La modalità di isolamento è stata selezionata con quadrupolo, finestra di isolamento impostata a due, offset di isolamento è stato impostato su off e il tipo di attivazione è solitamente HCD per l'esperimento di proteomica. L'energia di collisione può essere riparata o può essere assistita. I campioni etichettati richiedono energie di collisione più elevate, quindi, per gli esperimenti iTRAQ, è consigliabile che l'energia di collisione sia impostata su 35, mentre per gli esperimenti LFQ può essere impostata su 30.
Il tipo di rivelatore utilizzato qui è Orbitrap. La modalità intervallo di scansione sarà automatica. Gli altri parametri sono predefiniti per gli esperimenti iTRAQ e l'esperimento quantitativo senza etichetta.
Cliccando sul riepilogo si otterrà una panoramica di tutti i parametri LC e MS utilizzati per l'esperimento. Puoi dare un'occhiata a ogni singolo parametro e fare la correzione di bozze. Una volta fatto, fai clic sul file e salvalo come file di metodo.
Una volta salvato, puoi eseguire il metodo e otterrai i file raw. E poi quei file raw possono essere analizzati utilizzando il software Proteome Discoverer. Questa figura mostra la copertura della sequenza di BSA in tre repliche tecniche, che è il 91% nelle tre repliche.

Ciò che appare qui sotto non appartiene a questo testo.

(** Every index of the row belongs to one thread. *)
Lemma threads_cover P : (0 <= P)%Z -> (py_range 0 BlockSize ≫= thread_indices P) ≡ₚ seqZ 0 P.
Proof.
  intros HP. apply NoDup_Permutation.
  - apply NoDup_bind.
    + intros t1 t2 i H1 H2 (k1 & E1 & _)%list_elem_of_fmap (k2 & E2 & _)%list_elem_of_fmap.
      unfold py_range in *. apply elem_of_seqZ in H1, H2. unfold BlockSize in *. lia.
    + intros t _. unfold thread_indices. apply NoDup_fmap_2; [|apply NoDup_seqZ]. intros a b. unfold BlockSize. lia.
    + apply NoDup_seqZ.
  - apply NoDup_seqZ.
  - intros i. rewrite elem_of_seqZ, list_elem_of_bind. unfold thread_indices, py_range. split.
    + intros (t & (k & -> & Hk%elem_of_seqZ)%list_elem_of_fmap & Ht%elem_of_seqZ). rewrite cdiv_spec in Hk by done. unfold BlockSize in *. Z.div_mod_to_equations. lia.
    + intros Hi. exists (i mod BlockSize)%Z. rewrite list_elem_of_fmap, cdiv_spec by done. unfold BlockSize in *. split.
      * exists (i / 1024)%Z. split; [|apply elem_of_seqZ]; Z.div_mod_to_equations; lia.
      * apply elem_of_seqZ. Z.div_mod_to_equations. lia.
Qed.

(** The sum of a block over the row. *)
Lemma block_sum_row f P : (0 <= P)%Z ->
  val (block_sum (thread_sum f P <$> py_range 0 BlockSize)) == qsum_of (fun i => opt_val (f i)) (seqZ 0 P).
Proof.
  intros HP. rewrite block_sum_exact by by rewrite length_fmap. rewrite qsum_of_fmap.
  rewrite (qsum_of_ext _ (fun t => qsum_of (fun i => opt_val (f i)) (thread_indices P t))) by (intros; apply thread_sum_exact).
  rewrite <- qsum_of_bind. apply qsum_of_perm, threads_cover, HP.
Qed.
End BlockSum.

(** * The count the passes find *)
Section Count.
Context {T : Type} {SO : SelectOps T} `{EX : !ExactFloats T}.
Context (row : list T) (c0 c1 : Z).
Hypothesis passes_pos : (0 < num_passes)%nat.
Hypothesis range_ok : 0 <= c0 <= c1 /\ c1 <= py_len row.
Hypothesis twiddle_range : forall v, 0 <= twiddle v < 2 ^ key_bits.

#[local] Abbreviation cands := (cands c0 c1).
#[local] Abbreviation key := (key row).

(** The mass of an entry, and of a set of entries. *)
Definition mass_at (i : Z) : Q := opt_val (row_value row i).
Definition mass_of (l : list Z) : Q := qsum_of mass_at l.

(** Attention mass is not negative. *)
Hypothesis mass_nonneg : forall i, i ∈ cands -> (0 <= mass_at i)%Q.

(** [k] is the smallest number of candidates whose mass reaches [target]. *)
Record mass_count (target : Q) (k : Z) : Prop := {
  mc_reached : exists l, NoDup l /\ l ⊆ cands /\ py_len l = k /\ (target <= mass_of l)%Q;
  mc_least l : NoDup l -> l ⊆ cands -> (target <= mass_of l)%Q -> k <= py_len l;
}.

Lemma mass_at_cand i v : row !! Z.to_nat i = Some v -> mass_at i = val (to_float v).
Proof. intros E. unfold mass_at, row_value. by rewrite E. Qed.

Lemma mass_at_key i j : i ∈ cands -> j ∈ cands -> key i <= key j -> (mass_at j <= mass_at i)%Q.
Proof.
  intros Hi Hj Hk. destruct (load_cand row c0 c1 passes_pos range_ok i Hi) as (v & _ & Ev & Hv).
  destruct (load_cand row c0 c1 passes_pos range_ok j Hj) as (w & _ & Ew & Hw).
  rewrite (mass_at_cand i v), (mass_at_cand j w) by done. apply val_key. congruence.
Qed.

Lemma mass_at_untwiddle i : i ∈ cands -> (val (untwiddle (key i)) == mass_at i)%Q.
Proof.
  intros Hi. destruct (load_cand row c0 c1 passes_pos range_ok i Hi) as (v & _ & <- & Hv). rewrite (mass_at_cand i v) by done. apply val_untwiddle.
Qed.

(** The mass of the entries that satisfy a test; it adds up as [countb] does. *)
Definition massb (P : Z -> bool) (l : list Z) : Q := qsum_of (fun i => if P i then mass_at i else 0%Q) l.

Lemma massb_ext P Q l : (forall i, i ∈ l -> P i = Q i) -> (massb P l == massb Q l)%Q.
Proof. intros H. apply qsum_of_ext. intros i Hi. by rewrite H. Qed.

Lemma massb_perm P l1 l2 : l1 ≡ₚ l2 -> (massb P l1 == massb P l2)%Q.
Proof. apply qsum_of_perm. Qed.

Lemma massb_add P Q R l :
  (forall i, i ∈ l -> Z.b2z (P i) + Z.b2z (Q i) = Z.b2z (R i)) -> (massb P l + massb Q l == massb R l)%Q.
Proof.
  unfold massb. induction l as [|x l IH]; intros H; cbn; [lra|]. rewrite <- IH by (intros i Hi; apply H; by right).
  specialize (H x ltac:(by left)). destruct (P x), (Q x), (R x); cbn in H; lia || lra.
Qed.

Lemma massb_filter P l : (massb P l == mass_of (filter (fun i => P i = true) l))%Q.
Proof.
  unfold massb, mass_of. induction l as [|x l IH]; [reflexivity|]. rewrite filter_cons. cbn [qsum_of]. rewrite IH.
  destruct (P x); case_decide; cbn [qsum_of]; done || lra.
Qed.

Lemma massb_false l : (massb (fun _ => false) l == 0)%Q.
Proof. by apply qsum_of_zero. Qed.

(** ** The masses of a histogram *)

Definition bucket_masses (p : nat) (q : Z) (l : list Z) (ms : list M) : Prop :=
  length ms = 256%nat /\ forall b m, ms !! b = Some m -> (val m == massb (in_bucket row p q (Z.of_nat b)) l)%Q.

Lemma hist_step_mass p q kth i pre cnt ms :
  prefix_ok p kth q -> i ∈ cands -> bucket_masses p q pre ms -> length cnt = 256%nat ->
  exists cnt' ms', hist_step row (Z.of_nat p) kth true (cnt, ms) i = Ok (cnt', ms') /\ length cnt' = 256%nat /\
    bucket_masses p q (pre ++ [i]) ms'.
Proof.
  intros Hpre Hi [Hl Hm] Hc. destruct (load_cand row c0 c1 passes_pos range_ok i Hi) as (v & Ev & Ek & Hv). unfold hist_step. rewrite Ev. cbn [mbind result_bind].
  rewrite Ek, (matches_prefix row passes_pos twiddle_range p _ q) by done.
  assert (Hsnoc : forall b, (massb (in_bucket row p q b) (pre ++ [i])
    == massb (in_bucket row p q b) pre + if in_bucket row p q b i then mass_at i else 0)%Q).
  { intros b. unfold massb. rewrite qsum_of_app. cbn. lra. }
  pose proof (bucket_range row passes_pos (Z.of_nat p) i) as Hb. set (b := bucket_of (start_bit_of (Z.of_nat p)) (key i)) in *.
  destruct (lv (start_bit_of (Z.of_nat p - 1)) (key i) =? q) eqn:Eq; cbn [negb].
  - cbv zeta. destruct (load_ok cnt b) as (c & -> & _); [unfold py_len; lia|]. cbn [mbind result_bind].
    rewrite store_ok by (unfold py_len; lia). cbn [mbind result_bind].
    destruct (load_ok ms b) as (m & -> & Em); [unfold py_len; lia|]. cbn [mbind result_bind].
    rewrite store_ok by (unfold py_len; lia). cbn [mbind result_bind]. do 2 eexists. split; [done|]. rewrite length_insert. split; [done|].
    split; [by rewrite length_insert|]. intros b' m' Hm'. rewrite Hsnoc. unfold in_bucket at 2. rewrite Eq. fold b. cbn [andb].
    destruct (decide (b' = Z.to_nat b)) as [->|Hne].
    + rewrite list_lookup_insert_eq in Hm' by lia. injection Hm' as <-. rewrite val_add, (Hm _ _ Em), Z2Nat.id, Z.eqb_refl by lia.
      by rewrite (mass_at_cand i v).
    + rewrite list_lookup_insert_ne in Hm' by done. rewrite (Hm _ _ Hm'). rewrite (proj2 (Z.eqb_neq _ _)) by lia. lra.
  - do 2 eexists. split; [done|]. split; [done|]. split; [done|]. intros b' m' Hm'. rewrite Hsnoc, (Hm _ _ Hm').
    unfold in_bucket at 3. rewrite Eq. cbn. lra.
Qed.

Lemma histogram_mass p q st order :
  prefix_ok p (kth_bits st) q -> order ≡ₚ cands ->
  exists ms, histogram row order st (Z.of_nat p) true = Ok (bucket_counts row p q cands, ms) /\ bucket_masses p q cands ms.
Proof.
  intros Hpre Ho. destruct (histogram_counts row c0 c1 passes_pos range_ok twiddle_range p q st order true Hpre Ho) as (ms & E & _).
  exists ms. split; [done|]. unfold histogram in E.
  destruct (foldM_inv (hist_step row (Z.of_nat p) (kth_bits st) true) (fun pre s => length s.1 = 256%nat /\ bucket_masses p q pre s.2) order
    (replicate (Z.to_nat NumBuckets) 0, replicate (Z.to_nat NumBuckets) m0)) as (s & E' & _ & Hm).
  - split; [done|]. split; [done|]. cbn [snd]. intros b m [-> _]%lookup_replicate_1. rewrite val_m0. reflexivity.
  - intros pre i post [cnt ms'] El [Hc Hm]. destruct (hist_step_mass p q (kth_bits st) i pre cnt ms') as (cnt' & ms'' & E1 & E2 & E3); try done.
    + rewrite <- Ho, El. set_solver.
    + eauto.
  - rewrite E in E'. injection E' as <-. destruct Hm as [Hl Hm]. split; [done|]. intros b m Eb. rewrite (Hm b m Eb). by apply massb_perm.
Qed.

Questo indica la riproducibilità dello strumento. Ora, questa figura mostra l'uniformità nel numero di corrispondenze spettrali peptidiche, peptidi e proteine identificate in tre diversi campioni biologici, il che, ancora una volta, dà un'idea della riproducibilità dello strumento. Qui, il diagramma di Venn rappresenta le proteine comuni ed esclusive identificate in tre diversi campioni in esperimenti senza etichetta e esperimenti basati su etichette.
Questi grafici a barre mostrano il numero di corrispondenze spettrali peptidiche, gruppi peptidici, proteine totali, gruppi proteici e numero di proteine dopo l'1% FDR, identificati nell'esperimento LFQ e iTRAQ. La proteomica tissutale di campioni biologici ci consente di esplorare nuovi potenziali biomarcatori associati a diversi stadi di progressione della malattia. Il protocollo descritto per l'analisi proteomica quantitativa dei tessuti fornisce dati di buona copertura riproducibili.
L'uso di repliche tecniche garantisce una buona riproducibilità, anche se i campioni vengono eseguiti in momenti diversi. Qui, abbiamo mostrato l'analisi di campioni di tessuto utilizzando due metodi di quantificazione: proteomica senza etichetta e basata su etichette. La selezione delle tecniche proteomiche quantitative può dipendere dal numero di campioni, dalla disponibilità di piattaforme MS e dalla questione biologica da affrontare.